> Task goal: For the entries below, print exactly the lines between the line holding "CheckSeqid s3 owner1" and the line holding "Proof. split; [by", inclusive, and nothing else.
[Opening Data extracts section]
(* ===== verification/NfsReaddir.v ===== *)
(** * NFS server: reading a directory (src/cvmfs/nfs4/nfs4_server.cc)

    A client reads a directory page by page, from the cookie of the last entry
    it has seen.  It sees every entry once. *)

From stdpp Require Import base numbers list gmap.
From S2P Require Import Prelude Bytes StringUtil StdMap NfsConst Xdr FileHandle Rpc Callback NfsObject NfsServer NfsOps NfsSafe NfsAttr.

Open Scope Z_scope.
Open Scope nfs_scope.

(** ** The client *)

(** An entry of the reply: cookie and name; the attributes are skipped. *)
Definition get_dirent : getter (Z * bytes) := λ r,
  '(cookie, r) ← GetU64 r;
  match cookie with
  | None => Ret (None, r)
  | Some cookie =>
      '(name, r) ← GetString 0 r;
      match name with
      | None => Ret (None, r)
      | Some name =>
          '(bm, r) ← DecodeBitmap r;
          match bm with
          | None => Ret (None, r)
          | Some _ => '(values, r) ← GetOpaque 0 r; Ret (option_map (λ _, (cookie, name)) values, r)
          end
      end
  end.

(** The entries up to the end of the reply, and whether they are the last ones. *)
Definition dirents_then (rest : getter (list (Z * bytes) * bool)) (more : bool) : getter (list (Z * bytes) * bool) := λ r,
  if more then
    '(e, r) ← get_dirent r;
    match e with
    | None => Ret (None, r)
    | Some e => '(l, r) ← rest r; Ret (option_map (λ l, (e :: l.1, l.2)) l, r)
    end
  else '(eof, r) ← GetBool r; Ret (option_map (pair []) eof, r).
Fixpoint get_dirents (fuel : nat) : getter (list (Z * bytes) * bool) := λ r,
  match fuel with
  | O => Fail OutOfFuel
  | S fuel =>
      '(more, r) ← GetBool r;
      match more with
      | None => Ret (None, r)
      | Some more => dirents_then (get_dirents fuel) more r
      end
  end.

Definition readdir_args (cookie : Z) (verifier : bytes) (dircount maxcount : Z) (request : list Z) : bytes :=
  u64_bytes cookie ++ fixed_bytes verifier ++ u32_bytes dircount ++ u32_bytes maxcount ++ bitmap_bytes request.

Section Readdir.
Context (B : Backend) (opts : NfsOptions) (creds : Credentials).

Section Client.
(** The state of the server, the current file handle and the reply so far. *)
Context (s : Nfs) (c : Compound) (b : bytes).
Context (dircount maxcount : Z) (request : list Z).

Definition readdir_call (cookie : Z) (verifier : bytes) : outcome (bytes + Z) :=
  '(x, status) ← run_op (OpReaddir B opts creds)
                   (mkCtx (new_reader (readdir_args cookie verifier dircount maxcount request)) c b s);
  Ret (if status =? NFS4_OK then inl (drop (length b) (body x)) else inr status).

(** Reads on from [cookie] until the server reports the end. *)
Fixpoint read_dir (fuel : nat) (cookie : Z) (verifier : bytes) : outcome (option (list (Z * bytes))) :=
  match fuel with
  | O => Fail OutOfFuel
  | S fuel =>
      reply ← readdir_call cookie verifier;
      match reply with
      | inr _ => Ret None
      | inl reply =>
          '(verifier, r) ← GetFixedOpaque kNfs4VerifierSize (new_reader reply);
          '(page, r) ← get_dirents (S (length reply)) r;
          match page, verifier with
          | Some (page, true), Some _ => Ret (Some page)
          | Some (page, false), Some verifier =>
              match last page with
              | None => Ret None
              | Some e => rest ← read_dir fuel e.1 verifier; Ret (option_map (app page) rest)
              end
          | _, _ => Ret None
          end
      end
  end.
End Client.
(* ===== verification/NfsWitness.v ===== *)
(** * NFS server: examples

    A small file system, a client that opens and closes a file in it, and the
    theorems of the NFS server applied to them. *)

From stdpp Require Import base numbers list gmap.
From S2P Require Import Prelude Bytes StringUtil StdMap NfsConst Xdr FileHandle Rpc Callback NfsObject NfsServer NfsOps NfsSafe NfsAttr NfsReaddir NfsState NfsReplay.

Open Scope Z_scope.
Open Scope nfs_scope.

Module NfsWitness.
Definition t0 : Timespec := mkTimespec 1000 0.
Definition attr (ino mode size : Z) : Attr := mkAttr ino mode 1 0 0 size 0 t0 t0 t0.
Definition root : Attr := attr 1 (S_IFDIR + 493) 4096.
Definition file_a : Attr := attr 2 (S_IFREG + 420) 3.
Definition file_b : Attr := attr 3 (S_IFREG + 420) 0.

Definition fs : Backend := mkBackend 1 77 5
  (λ ino, if ino =? 1 then inl root else if ino =? 2 then inl file_a else if ino =? 3 then inl file_b else inr ENOENT)
  (λ ino name, if ino =? 1 then if bytes_eqb name [97] then inl file_a else if bytes_eqb name [98] then inl file_b else inr ENOENT
               else inr ENOTDIR)
  (λ _, inl root) (λ _, inr EINVAL)
  (λ ino, if ino =? 1 then inl [mkDirEntry [97] 2; mkDirEntry [98] 3] else inr ENOTDIR)
  (λ ino off n, inl (if ino =? 2 then substr [10; 20; 30] off n else []))
  (mkFsStat 0 0 0 0 0 0) (λ _, inl []) (λ _ _ _, inr ENODATA).

Lemma fs_ok : backend_ok fs.
Proof.
  split; cbn; try done.
  - intros ino l. destruct (ino =? 1); [|done]. intros [= <-]. repeat constructor; done.
  - intros ino off n d [= <-]. destruct (ino =? 2); [|apply nil_ok]. apply Forall_take, Forall_drop. repeat constructor; done.
  - intros ino l [= <-]. constructor.
Qed.

Definition opts : NfsOptions := mkNfsOptions 90 1024 16 4 0 0 true.
Definition no_pton (_ : bytes) : bool := false.
Definition user : Credentials := mkCreds 0 0 [].

(** A confirmed client. *)
Definition s0 : Nfs := new_nfs 100.
Definition verf : bytes := repeat 7 8.
Definition s1 : Nfs := (setclientid opts no_pton s0 5 verf [99] 1 1 [] []).2.
Definition id1 : Z := (setclientid opts no_pton s0 5 verf [99] 1 1 [] []).1.1.
Definition confirm1 : bytes := (setclientid opts no_pton s0 5 verf [99] 1 1 [] []).1.2.
Definition s2 : Nfs := (setclientid_confirm opts s1 id1 confirm1).2.

(** It opens file a. *)
Definition owner1 : OwnerKey := (id1, [111]).
Definition fh_root : FileHandle := mkFileHandle kObject 77 1 0.
Definition obj_a : Object := mkObject (mkFileHandle kObject 77 2 0) file_a [].
Definition open1 : Z * bytes * Nfs := open_commit opts s2 owner1 1 OPEN4_SHARE_ACCESS_READ CLAIM_NULL (inl obj_a).
Definition s3 : Nfs := open1.2.
Definition stateid1 : Stateid := mkStateid 1 (sid 100 1).

Lemma s2_steps : nsteps (nfs_step opts no_pton) 2 s0 s2.
Proof. eapply nsteps_l; [apply step_setclientid|]. apply nsteps_once. apply step_setclientid_confirm. Qed.

Lemma s3_steps : nsteps (nfs_step opts no_pton) 3 s0 s3.
Proof. eapply nsteps_r; [apply s2_steps|]. apply step_open. Qed.

Lemma state_invariant_witness : nfs_inv opts s3 ∧ zlen (open_states s3) = 1.
Proof.
  split; [|by vm_compute]. apply (state_invariant opts no_pton 100 3); [done|apply s3_steps|done].
Defined.


Definition closed1 : Z * bytes * Z * Nfs := close_file s3 2 stateid1.

Lemma close_replayed_witness : close_file closed1.2 2 stateid1 = (NFS4_OK, closed1.1.1.2, 0, closed1.2).
Proof.
  apply (close_replayed opts s3 2 stateid1 (mkOpen 1 owner1 (o_fh obj_a) 1) closed1.1.1.2 closed1.1.2 closed1.2); try by vm_compute.
  assert (nfs_inv opts s2 ∧ next_stateid s2 ≤ 1) as [H2 Hn].
  { split; [|by vm_compute]. unfold s2, s1. apply setclientid_confirm_inv. apply setclientid_inv. by apply new_nfs_inv. }
  pose proof (open_commit_inv opts s2 owner1 1 OPEN4_SHARE_ACCESS_READ CLAIM_NULL (inl obj_a) H2 ltac:(lia)) as H.
  unfold s3, open1. destruct (open_commit _ _ _ _ _ _ _) as [[? ?] ?]. apply H.
Defined.

Lemma confirm_replay_lost_witness :
  (open_confirm (open_confirm s3 stateid1 2).2 stateid1 2).1.1 = NFS4ERR_OLD_STATEID.
Proof.
  pose proof (confirm_replay_lost s3 stateid1 2 (mkOpen 1 owner1 (o_fh obj_a) 1)
    ltac:(by vm_compute) ltac:(by vm_compute) ltac:(done)) as H.
  destruct (open_confirm s3 stateid1 2) as [[st w] s']. destruct H as (_ & _ & H). cbn [snd]. by rewrite H.
Defined.

Lemma open_after_drop_witness :
  let s' := (open_commit opts (DropClient s2 id1) owner1 1 1 CLAIM_NULL (inl obj_a)).2 in
  map_find id1 (clients s') = None ∧ find_open owner1 (o_fh obj_a) (open_states s') ≠ None.
Proof.
  pose proof (open_after_drop opts s2 owner1 1 1 CLAIM_NULL obj_a ltac:(by vm_compute) ltac:(by vm_compute)) as H.
  cbn zeta. change (owner1.1) with id1 in H.
  destruct (open_commit opts (DropClient s2 id1) owner1 1 1 CLAIM_NULL (inl obj_a)) as [[? ?] s']. by destruct H as (_ & ? & ?).
Defined.

(** The same OPEN as a client sends it. *)
Definition open_bytes (open_type : Z) : bytes :=
  u32_bytes 1 ++ u32_bytes 1 ++ u32_bytes 0 ++ u64_bytes id1 ++ opaque_bytes [111] ++ u32_bytes open_type
  ++ u32_bytes CLAIM_NULL ++ opaque_bytes [97].
Definition in_root : Compound := mkCompound true fh_root false no_fh.
Definition ctx (b : bytes) (s : Nfs) : Ctx := mkCtx (new_reader b) in_root [] s.

Lemma open_replay_file_handle_witness :
  ∃ x2 x3, OpOpen fs opts user (ctx (open_bytes 0) s2) = Ret (x2, inl tt) ∧ cur_fh (comp x2) = o_fh obj_a
    ∧ run_op (OpOpen fs opts user) (ctx (open_bytes 0) (srv x2)) = Ret (x3, NFS4_OK)
    ∧ body x3 = body x2 ∧ srv x3 = srv x2 ∧ cur_fh (comp x3) = fh_root.
Proof.
  destruct (open_replay_file_handle fs opts user (ctx (open_bytes 0) s2)
    (mkCtx (mkReader (open_bytes 0) (zlen (open_bytes 0)) true) in_root [] s2)
    (mkOpenArgs owner1 1 1 CLAIM_NULL [97]) obj_a ltac:(by vm_compute) ltac:(done) ltac:(by vm_compute) ltac:(by vm_compute)
    ltac:(by vm_compute)) as (x2 & x3 & H1 & H2 & H3 & H4 & H5 & H6).
  exists x2, x3. repeat (split; [assumption|]). by rewrite H6.
Defined.

Lemma open_create_unrecorded_witness :
  CheckSeqid s3 owner1 3 OP_OPEN true = SeqidBad NFS4ERR_BAD_SEQID.
Proof.
  pose proof (open_create_unrecorded fs opts user (ctx (open_bytes OPEN4_CREATE) s3)
    (mkCtx (mkReader (open_bytes OPEN4_CREATE) 32 true) in_root [] s3) owner1
    (mkOwner 1 OP_OPEN NFS4_OK open1.1.2) ltac:(by vm_compute) ltac:(by vm_compute) ltac:(done)) as (_ & _ & H). exact H.
Defined.

(** PUTROOTFH and GETATTR of the size. *)
Definition compound1 : bytes :=
  opaque_bytes [] ++ u32_bytes 0 ++ u32_bytes 2 ++ u32_bytes OP_PUTROOTFH
  ++ u32_bytes OP_GETATTR ++ u32_bytes 1 ++ u32_bytes 16.
Definition call1 : RpcCall := mkCall 1 kNfsProgram kNfsVersion4 kNfsProcCompound 0 user compound1.

Lemma s2_bytes : nfs_bytes s2.
Proof. split; vm_compute; repeat constructor. Qed.



Lemma verify_getattr_witness :
  ∃ fattr, EncodeFattr fs opts obj_a [16; 2] [] = (true, fattr)
    ∧ run_op (OpVerify fs opts user false) (mkCtx (new_reader fattr) (mkCompound true (o_fh obj_a) false no_fh) [] s2)
      = Ret (mkCtx (reader_at fattr []) (mkCompound true (o_fh obj_a) false no_fh) [] s2, NFS4_OK).
Proof.
  pose proof (verify_getattr fs opts user (mkCtx (new_reader []) (mkCompound true (o_fh obj_a) false no_fh) [] s2)
    [16; 2] obj_a false ltac:(done) ltac:(by vm_compute)) as H.
  destruct (EncodeFattr fs opts obj_a [16; 2] []) as [ok fattr]. destruct H as [-> H]. exists fattr. split; [done|]. exact H.
Defined.

Definition dir_root : Object := mkObject fh_root root [].
Definition dir_entries : list DirEntry := [mkDirEntry [97] 2; mkDirEntry [98] 3].

Lemma names_short : Forall (λ e, zlen (de_name e) < 2 ^ 32) dir_entries.
Proof. by repeat constructor. Qed.

Lemma request_ok : Forall is_u32 [16] ∧ zlen [16] ≤ 8.
Proof. split; [by repeat constructor|done]. Qed.


(** After 64 bytes of other results. *)
Lemma readdir_limit_is_shared_witness :
  readdir_call fs opts user s2 in_root (repeat 0 64) 100 64 [16] 0 (repeat 0 8) = Ret (inr NFS4ERR_TOOSMALL).
Proof.
  apply (readdir_limit_is_shared fs opts user s2 in_root (repeat 0 64) 100 64 [16] dir_root dir_entries ltac:(done) ltac:(done)
    request_ok ltac:(done) ltac:(by vm_compute) ltac:(by vm_compute) ltac:(by vm_compute)); by vm_compute.
Defined.
End NfsWitness.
[Closing Data extracts section]
> Solution:
  CheckSeqid s3 owner1 3 OP_OPEN true = SeqidBad NFS4ERR_BAD_SEQID.
Proof.
  pose proof (open_create_unrecorded fs opts user (ctx (open_bytes OPEN4_CREATE) s3)
    (mkCtx (mkReader (open_bytes OPEN4_CREATE) 32 true) in_root [] s3) owner1
    (mkOwner 1 OP_OPEN NFS4_OK open1.1.2) ltac:(by vm_compute) ltac:(by vm_compute) ltac:(done)) as (_ & _ & H). exact H.
Defined.

(** PUTROOTFH and GETATTR of the size. *)
Definition compound1 : bytes :=
  opaque_bytes [] ++ u32_bytes 0 ++ u32_bytes 2 ++ u32_bytes OP_PUTROOTFH
  ++ u32_bytes OP_GETATTR ++ u32_bytes 1 ++ u32_bytes 16.
Definition call1 : RpcCall := mkCall 1 kNfsProgram kNfsVersion4 kNfsProcCompound 0 user compound1.

Lemma s2_bytes : nfs_bytes s2.
Proof. split; vm_compute; repeat constructor. Qed.



Lemma verify_getattr_witness :
  ∃ fattr, EncodeFattr fs opts obj_a [16; 2] [] = (true, fattr)
    ∧ run_op (OpVerify fs opts user false) (mkCtx (new_reader fattr) (mkCompound true (o_fh obj_a) false no_fh) [] s2)
      = Ret (mkCtx (reader_at fattr []) (mkCompound true (o_fh obj_a) false no_fh) [] s2, NFS4_OK).
Proof.
  pose proof (verify_getattr fs opts user (mkCtx (new_reader []) (mkCompound true (o_fh obj_a) false no_fh) [] s2)
    [16; 2] obj_a false ltac:(done) ltac:(by vm_compute)) as H.
  destruct (EncodeFattr fs opts obj_a [16; 2] []) as [ok fattr]. destruct H as [-> H]. exists fattr. split; [done|]. exact H.
Defined.

Definition dir_root : Object := mkObject fh_root root [].
Definition dir_entries : list DirEntry := [mkDirEntry [97] 2; mkDirEntry [98] 3].

Lemma names_short : Forall (λ e, zlen (de_name e) < 2 ^ 32) dir_entries.
Proof. by repeat constructor. Qed.

Lemma request_ok : Forall is_u32 [16] ∧ zlen [16] ≤ 8.
Proof. split; [by repeat constructor|done]. Qed.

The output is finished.